Arbeit, Freunde, Partnerschaft: Es bricht alles weg – nur der Schmerz bleibt

Was indes alle eint, ist die Erfahrung, auch im privaten Umfeld auf Unverständnis zu treffen. Irgendwann erschöpfe sich das Mitgefühl für den dauerkranken Freund, Partner, Kollegen. „Der Freundeskreis bricht in der Regel auseinander, weil man an so vielen Dingen nicht mehr teilnehmen kann.“ Wenn man den ganzen Sommer lang jede Radtour abgesagt habe, werde man am Ende halt nicht mehr gefragt. „Und wenn die anderen Spaß haben wollen, möchte man nicht vom eigenen Leid erzählen.

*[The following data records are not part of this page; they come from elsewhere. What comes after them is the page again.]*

Definition getUTXOs (address : string) (p : Protocol) : M UTXOs :=
  try_catch
    (body ← request (ReqUTXOs address p) (utxos_api env address p);
     mret (match body with
           | BodyArray items => UtxoArray items
           | BodyOther _ => UtxoFalse
           end))
    (handleRequestError env).

Definition getTransactionByHash (hash : string) (p : Protocol)
  : M TransactionData :=
  try_catch
    (request (ReqTransactionByHash hash p) (transaction_api env hash p))
    (handleRequestError env).

(** The builders are [async]: a call is logged, then it returns the
    signed payload or throws. *)
Definition build (call : BuildCall) : M JsVal :=
  request (Build call) (builder env call).

(** *** Fee orchestration of the account chains *)

Definition set_gas (f : FeeResponse) (v : JsVal) : FeeResponse :=
  {| gas := v; gasPrice := gasPrice f; chainId := chainId f;
     estimateValue := estimateValue f |}.

Definition set_gasPrice (f : FeeResponse) (v : JsVal) : FeeResponse :=
  {| gas := gas f; gasPrice := v; chainId := chainId f;
     estimateValue := estimateValue f |}.

(** [fee && fee.gas], [fee && fee.gasPrice]: undefined without a fee. *)
Definition fee_and_gas (fee : option Fee) : JsVal :=
  match fee with Some f => fee_gas f | None => JUndefined end.

Definition fee_and_gasPrice (fee : option Fee) : JsVal :=
  match fee with Some f => fee_gasPrice f | None => JUndefined end.

(** The object [_getFeeInfo] hands to [getFee]. *)
Definition fee_info_request (a : FeeInfoArgs) : FeeData :=
  {| fd_type := fi_type a;
     fd_from := JStr (w_address (fi_wallet a));
     fd_amount := fi_amount a;
     fd_destination := fi_destination a;
     fd_contractAddress := fi_contractAddress a;
     fd_contractAbi := fi_contractAbi a;
     fd_method := fi_method a;
     fd_params := fi_params a;
     fd_contractName := fi_contractName a;
     fd_source := fi_source a;
     fd_feeCurrency := fi_feeCurrency a;
     fd_tokenType := fi_tokenType a |}.

Definition _getFeeInfo (a : FeeInfoArgs) : M (WalletInfo * FeeResponse) :=
  '(info, networkFee) ←
    promise_all2 (race env)
      (getWalletInfo (w_address (fi_wallet a)) (fi_protocol a))
      (getFee (fee_info_request a) (fi_protocol a));
  let networkFee :=
    if truthy (fee_and_gas (fi_fee a))
    then set_gas networkFee (fee_and_gas (fi_fee a)) else networkFee in
  let networkFee :=
    if truthy (fee_and_gasPrice (fi_fee a))
    then set_gasPrice networkFee (fee_and_gasPrice (fi_fee a))
    else networkFee in
  mret (info, networkFee).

Da ist eine große Scham.“

Die Essener Selbsthilfegruppe chronische Schmerzen biete den Teilnehmern eine Möglichkeit zum Austausch, sagt die Vorsitzende Beate Schneider.
Die Essener Selbsthilfegruppe chronische Schmerzen biete den Teilnehmern eine Möglichkeit zum Austausch, sagt die Vorsitzende Beate Schneider. © FUNKE Foto Services | Dirk A. Friedrich

Auch für die Partnerschaft sei es belastend, wenn der eine alles machen müsse, weil der andere mit einfachsten Haushaltsaufgaben überfordert sei. „Es kann schon zu viel sein, einzukaufen oder die Spülmaschine auszuräumen.“ Bleibe vieles unerledigt, sorge das wiederum für Stress, der die Schmerzen verschlimmere. „Dann hadert man mit sich, merkt nicht, wie man in eine Abwärtsspirale gerät“, schildert Beate Schneider. „Viele werden darüber depressiv.“

Wer unter chronischen Schmerzen leide, dazu mit Erschöpfung, verringerter Merk- und Konzentrationsfähigkeit kämpfe und immer wieder ganz ausfalle, dürfe auch am Arbeitsplatz nicht auf Verständnis von Vorgesetzten und Kollegen rechnen. „Viele Betroffene können gar nicht mehr arbeiten.“ Mit einem Akutschmerz könne man umgehen, weil man Aussicht auf Heilung und Schmerzfreiheit habe. Anders bei Chronikern: „Es bricht alles weg, nur der Schmerz bleibt.“

Chronischer Schmerz: Austausch für Betroffene

Die Selbsthilfegruppe Chronische Schmerzen in Essen trifft sich an jedem zweiten Montag im Monat von 18 bis 20 Uhr. Das nächste Treffen ist also am Montag, 10. Februar. Anmeldung und weitere Infos gibt es per Mail an: schmerzpatient-essen@online.de

Die Teilnehmer und Teilnehmerinnen tauschen sich über ihre Erfahrungen aus, verbessern so die Akzeptanz der Schmerzerkrankung und empfinden wieder mehr Lebensqualität. Zu den monatlichen Treffen gehört eine meditative Entspannungsübung.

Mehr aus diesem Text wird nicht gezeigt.